Class UCD : Type := {
  (** [Py_UNICODE_ISSPACE]: [str.strip], [\s] *)
  isspace : N -> bool;
  (** [Py_UNICODE_ISALNUM]: [\w] is [isalnum] or the underscore *)
  isalnum : N -> bool;
  (** [Py_UNICODE_TODECIMAL]: [\d], [int] *)
  todecimal : N -> option Z;
  (** [str.lower], [str.upper], [str.title]; on whole strings, because the
      mappings are not one-to-one on characters and [lower] is contextual *)
  str_lower : pystr -> pystr;
  str_upper : pystr -> pystr;
  str_title : pystr -> pystr;
  (** the database agrees with Unicode on Basic Latin, Latin-1 and Latin
      Extended-A; no whitespace character is a decimal digit *)
  isspace_latin : forall c, (c < 384)%N -> isspace c = latin_isspace c;
  todecimal_latin : forall c, (c < 384)%N -> todecimal c = latin_todecimal c;
  isspace_not_decimal : forall c, isspace c = true -> todecimal c = None
}.

Section Strings.
Context {U : UCD}.

Definition isdecimal (c : N) : bool :=
  match todecimal c with Some _ => true | None => false end.

Fixpoint lstrip (s : pystr) : pystr :=
  match s with
  | [] => []
  | c :: r => if isspace c then lstrip r else s
  end.

Definition rstrip (s : pystr) : pystr := rev (lstrip (rev s)).

(** [s.strip()] *)
Definition strip (s : pystr) : pystr := rstrip (lstrip s).

End Strings.

(* ================================================================= *)
(** ** The fragment of [re] used by the module *)

Section Regex.
Context {U : UCD}.

(** [\w] *)
Definition re_word (c : N) : bool := isalnum c || (c =? 95)%N.

(** [re.sub(cls, "", s)] for a pattern that is a single character class:
    every character of the class is deleted. *)
Definition re_sub_delete (cls : N -> bool) (s : pystr) : pystr :=
  filter (fun c => negb (cls c)) s.

(** A greedy repetition [cls{lo,hi}] of a character class; [hi = None] is
    unbounded ([*] is [{0,}], [?] is [{0,1}]). *)
Record rep : Type := Rep { rep_cls : N -> bool; rep_lo : nat; rep_hi : option nat }.

(** Length of the longest prefix of [s] in [cls], capped at [hi]. *)
Fixpoint run_length (cls : N -> bool) (hi : option nat) (s : pystr) : nat :=
  match hi with
  | Some O => O
  | _ =>
    match s with
    | c :: r =>
      if cls c then S (run_length cls (option_map pred hi) r) else O
    | [] => O
    end
  end.

(** Try the repetition counts [k, k-1, ..., lo] in that order: the matcher
    backs off one repetition at a time. *)
Fixpoint backoff {A} (try : nat -> option A) (lo k : nat) : option A :=
  if (k <? lo)%nat then None
  else match try k with
       | Some r => Some r
       | None => match k with
                 | O => None
                 | S k' => backoff try lo k'
                 end
       end.

(** [re.match] of a sequence of repetitions at the start of [s]: the text
    matched by each item of the first successful alternative. *)
Fixpoint re_match (p : list rep) (s : pystr) : option (list pystr) :=
  match p with
  | [] => Some []
  | r :: p' =>
    backoff
      (fun k => option_map (cons (firstn k s)) (re_match p' (skipn k s)))
      (rep_lo r) (run_length (rep_cls r) (rep_hi r) s)
  end.
Lemma patch_body k v up s :
  (found ← scalars_first k v;
   match found with
   | None => raise (HTTPException HTTP_404_NOT_FOUND)
   | Some (obj, _) =>
       for_in (map_to_list (model_dump_exclude_unset up))
         (λ '(key, value), setattr obj key value);;
       commit;;
       refresh obj
   end) s =
  match list_find (has k v) (working s) with
  | None => (inl (HTTPException HTTP_404_NOT_FOUND), s)
  | Some (obj, r) =>
      let given := model_dump_exclude_unset up in
      let w := alter (λ r : row, given ∪ r) obj (working s) in
      if decide (refused w (writes_of obj (map_to_list given) ∪ written s))
      then (inl IntegrityError, rollback s)
      else (inr (given ∪ r), flushed w)
  end.
Proof.
  unfold mbind at 1, M_bind at 1, scalars_first. simpl.
  destruct (list_find _ _) as [[obj r]|] eqn:Hfind; [|done].
  apply list_find_Some in Hfind as (Hobj & _ & _).
  unfold mbind, M_bind. rewrite for_in_setattr. unfold commit, refresh. simpl.
  rewrite alter_assign_all_items. case_decide; [done|]. simpl.
  by rewrite list_lookup_alter_eq, Hobj.
Qed.

Lemma delete_body k v s :
  (found ← scalars_first k v;
   match found with
   | None => raise (HTTPException HTTP_404_NOT_FOUND)
   | Some (obj, _) => session_delete obj;; commit
   end) s =
  match list_find (has k v) (working s) with
  | None => (inl (HTTPException HTTP_404_NOT_FOUND), s)
  | Some (obj, _) =>
      if decide (refused (delete obj (working s)) (forget obj (written s)))
      then (inl IntegrityError, rollback s)
      else (inr tt, flushed (delete obj (working s)))
  end.
Proof.
  unfold_M. destruct (list_find _ _) as [[]|]; [|done]. simpl. by case_decide.
Qed.

Lemma get_eq id s :
  categorias.get id s =
  match list_find (has "id" (VUUID id)) (working s) with
  | None => (inl (HTTPException HTTP_404_NOT_FOUND), s)
  | Some (_, r) => (inr r, s)
  end.
Proof. apply get_body. Qed.

Lemma get_by_nome_eq n s :
  categorias.get_by_nome n s =
  match list_find (has "nome" (VStr n)) (working s) with
  | None => (inl (HTTPException HTTP_404_NOT_FOUND), s)
  | Some (_, r) => (inr r, s)
  end.
Proof. apply get_body. Qed.

Lemma patch_eq id up s :
  categorias.patch id up s =
  match list_find (has "id" (VUUID id)) (working s) with
  | None => (inl (HTTPException HTTP_404_NOT_FOUND), s)
  | Some (obj, r) =>
      let given := model_dump_exclude_unset up in
      let w := alter (λ r : row, given ∪ r) obj (working s) in
      if decide (refused w (writes_of obj (map_to_list given) ∪ written s))
      then (inl IntegrityError, rollback s)
      else (inr (given ∪ r), flushed w)
  end.
Proof. apply patch_body. Qed.

Lemma patch_by_nome_eq n up s :
  categorias.patch_by_nome n up s =
  match list_find (has "nome" (VStr n)) (working s) with
  | None => (inl (HTTPException HTTP_404_NOT_FOUND), s)
  | Some (obj, r) =>
      let given := model_dump_exclude_unset up in
      let w := alter (λ r : row, given ∪ r) obj (working s) in
      if decide (refused w (writes_of obj (map_to_list given) ∪ written s))
      then (inl IntegrityError, rollback s)
      else (inr (given ∪ r), flushed w)
  end.
Proof. apply patch_body. Qed.

Lemma delete_eq id s :
  categorias.delete id s =
  match list_find (has "id" (VUUID id)) (working s) with
  | None => (inl (HTTPException HTTP_404_NOT_FOUND), s)
  | Some (obj, _) =>
      if decide (refused (delete obj (working s)) (forget obj (written s)))
      then (inl IntegrityError, rollback s)
      else (inr tt, flushed (delete obj (working s)))
  end.
Proof. apply delete_body. Qed.

Lemma delete_by_nome_eq n s :
  categorias.delete_by_nome n s =
  match list_find (has "nome" (VStr n)) (working s) with
  | None => (inl (HTTPException HTTP_404_NOT_FOUND), s)
  | Some (obj, _) =>
      if decide (refused (delete obj (working s)) (forget obj (written s)))
      then (inl IntegrityError, rollback s)
      else (inr tt, flushed (delete obj (working s)))
  end.
Proof. apply delete_body. Qed.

## Task details
Output the entire listing exactly, including each line.

## Task solution
Class UCD : Type := {
  (** [Py_UNICODE_ISSPACE]: [str.strip], [\s] *)
  isspace : N -> bool;
  (** [Py_UNICODE_ISALNUM]: [\w] is [isalnum] or the underscore *)
  isalnum : N -> bool;
  (** [Py_UNICODE_TODECIMAL]: [\d], [int] *)
  todecimal : N -> option Z;
  (** [str.lower], [str.upper], [str.title]; on whole strings, because the
      mappings are not one-to-one on characters and [lower] is contextual *)
  str_lower : pystr -> pystr;
  str_upper : pystr -> pystr;
  str_title : pystr -> pystr;
  (** the database agrees with Unicode on Basic Latin, Latin-1 and Latin
      Extended-A; no whitespace character is a decimal digit *)
  isspace_latin : forall c, (c < 384)%N -> isspace c = latin_isspace c;
  todecimal_latin : forall c, (c < 384)%N -> todecimal c = latin_todecimal c;
  isspace_not_decimal : forall c, isspace c = true -> todecimal c = None
}.

Section Strings.
Context {U : UCD}.

Definition isdecimal (c : N) : bool :=
  match todecimal c with Some _ => true | None => false end.

Fixpoint lstrip (s : pystr) : pystr :=
  match s with
  | [] => []
  | c :: r => if isspace c then lstrip r else s
  end.

Definition rstrip (s : pystr) : pystr := rev (lstrip (rev s)).

(** [s.strip()] *)
Definition strip (s : pystr) : pystr := rstrip (lstrip s).

End Strings.

(* ================================================================= *)
(** ** The fragment of [re] used by the module *)

Section Regex.
Context {U : UCD}.

(** [\w] *)
Definition re_word (c : N) : bool := isalnum c || (c =? 95)%N.

(** [re.sub(cls, "", s)] for a pattern that is a single character class:
    every character of the class is deleted. *)
Definition re_sub_delete (cls : N -> bool) (s : pystr) : pystr :=
  filter (fun c => negb (cls c)) s.

(** A greedy repetition [cls{lo,hi}] of a character class; [hi = None] is
    unbounded ([*] is [{0,}], [?] is [{0,1}]). *)
Record rep : Type := Rep { rep_cls : N -> bool; rep_lo : nat; rep_hi : option nat }.

(** Length of the longest prefix of [s] in [cls], capped at [hi]. *)
Fixpoint run_length (cls : N -> bool) (hi : option nat) (s : pystr) : nat :=
  match hi with
  | Some O => O
  | _ =>
    match s with
    | c :: r =>
      if cls c then S (run_length cls (option_map pred hi) r) else O
    | [] => O
    end
  end.

(** Try the repetition counts [k, k-1, ..., lo] in that order: the matcher
    backs off one repetition at a time. *)
Fixpoint backoff {A} (try : nat -> option A) (lo k : nat) : option A :=
  if (k <? lo)%nat then None
  else match try k with
       | Some r => Some r
       | None => match k with
                 | O => None
                 | S k' => backoff try lo k'
                 end
       end.

(** [re.match] of a sequence of repetitions at the start of [s]: the text
    matched by each item of the first successful alternative. *)
Fixpoint re_match (p : list rep) (s : pystr) : option (list pystr) :=
  match p with
  | [] => Some []
  | r :: p' =>
    backoff
      (fun k => option_map (cons (firstn k s)) (re_match p' (skipn k s)))
      (rep_lo r) (run_length (rep_cls r) (rep_hi r) s)
  end.
Lemma patch_body k v up s :
  (found ← scalars_first k v;
   match found with
   | None => raise (HTTPException HTTP_404_NOT_FOUND)
   | Some (obj, _) =>
       for_in (map_to_list (model_dump_exclude_unset up))
         (λ '(key, value), setattr obj key value);;
       commit;;
       refresh obj
   end) s =
  match list_find (has k v) (working s) with
  | None => (inl (HTTPException HTTP_404_NOT_FOUND), s)
  | Some (obj, r) =>
      let given := model_dump_exclude_unset up in
      let w := alter (λ r : row, given ∪ r) obj (working s) in
      if decide (refused w (writes_of obj (map_to_list given) ∪ written s))
      then (inl IntegrityError, rollback s)
      else (inr (given ∪ r), flushed w)
  end.
Proof.
  unfold mbind at 1, M_bind at 1, scalars_first. simpl.
  destruct (list_find _ _) as [[obj r]|] eqn:Hfind; [|done].
  apply list_find_Some in Hfind as (Hobj & _ & _).
  unfold mbind, M_bind. rewrite for_in_setattr. unfold commit, refresh. simpl.
  rewrite alter_assign_all_items. case_decide; [done|]. simpl.
  by rewrite list_lookup_alter_eq, Hobj.
Qed.

Lemma delete_body k v s :
  (found ← scalars_first k v;
   match found with
   | None => raise (HTTPException HTTP_404_NOT_FOUND)
   | Some (obj, _) => session_delete obj;; commit
   end) s =
  match list_find (has k v) (working s) with
  | None => (inl (HTTPException HTTP_404_NOT_FOUND), s)
  | Some (obj, _) =>
      if decide (refused (delete obj (working s)) (forget obj (written s)))
      then (inl IntegrityError, rollback s)
      else (inr tt, flushed (delete obj (working s)))
  end.
Proof.
  unfold_M. destruct (list_find _ _) as [[]|]; [|done]. simpl. by case_decide.
Qed.

Lemma get_eq id s :
  categorias.get id s =
  match list_find (has "id" (VUUID id)) (working s) with
  | None => (inl (HTTPException HTTP_404_NOT_FOUND), s)
  | Some (_, r) => (inr r, s)
  end.
Proof. apply get_body. Qed.

Lemma get_by_nome_eq n s :
  categorias.get_by_nome n s =
  match list_find (has "nome" (VStr n)) (working s) with
  | None => (inl (HTTPException HTTP_404_NOT_FOUND), s)
  | Some (_, r) => (inr r, s)
  end.
Proof. apply get_body. Qed.

Lemma patch_eq id up s :
  categorias.patch id up s =
  match list_find (has "id" (VUUID id)) (working s) with
  | None => (inl (HTTPException HTTP_404_NOT_FOUND), s)
  | Some (obj, r) =>
      let given := model_dump_exclude_unset up in
      let w := alter (λ r : row, given ∪ r) obj (working s) in
      if decide (refused w (writes_of obj (map_to_list given) ∪ written s))
      then (inl IntegrityError, rollback s)
      else (inr (given ∪ r), flushed w)
  end.
Proof. apply patch_body. Qed.

Lemma patch_by_nome_eq n up s :
  categorias.patch_by_nome n up s =
  match list_find (has "nome" (VStr n)) (working s) with
  | None => (inl (HTTPException HTTP_404_NOT_FOUND), s)
  | Some (obj, r) =>
      let given := model_dump_exclude_unset up in
      let w := alter (λ r : row, given ∪ r) obj (working s) in
      if decide (refused w (writes_of obj (map_to_list given) ∪ written s))
      then (inl IntegrityError, rollback s)
      else (inr (given ∪ r), flushed w)
  end.
Proof. apply patch_body. Qed.

Lemma delete_eq id s :
  categorias.delete id s =
  match list_find (has "id" (VUUID id)) (working s) with
  | None => (inl (HTTPException HTTP_404_NOT_FOUND), s)
  | Some (obj, _) =>
      if decide (refused (delete obj (working s)) (forget obj (written s)))
      then (inl IntegrityError, rollback s)
      else (inr tt, flushed (delete obj (working s)))
  end.
Proof. apply delete_body. Qed.

Lemma delete_by_nome_eq n s :
  categorias.delete_by_nome n s =
  match list_find (has "nome" (VStr n)) (working s) with
  | None => (inl (HTTPException HTTP_404_NOT_FOUND), s)
  | Some (obj, _) =>
      if decide (refused (delete obj (working s)) (forget obj (written s)))
      then (inl IntegrityError, rollback s)
      else (inr tt, flushed (delete obj (working s)))
  end.
Proof. apply delete_body. Qed.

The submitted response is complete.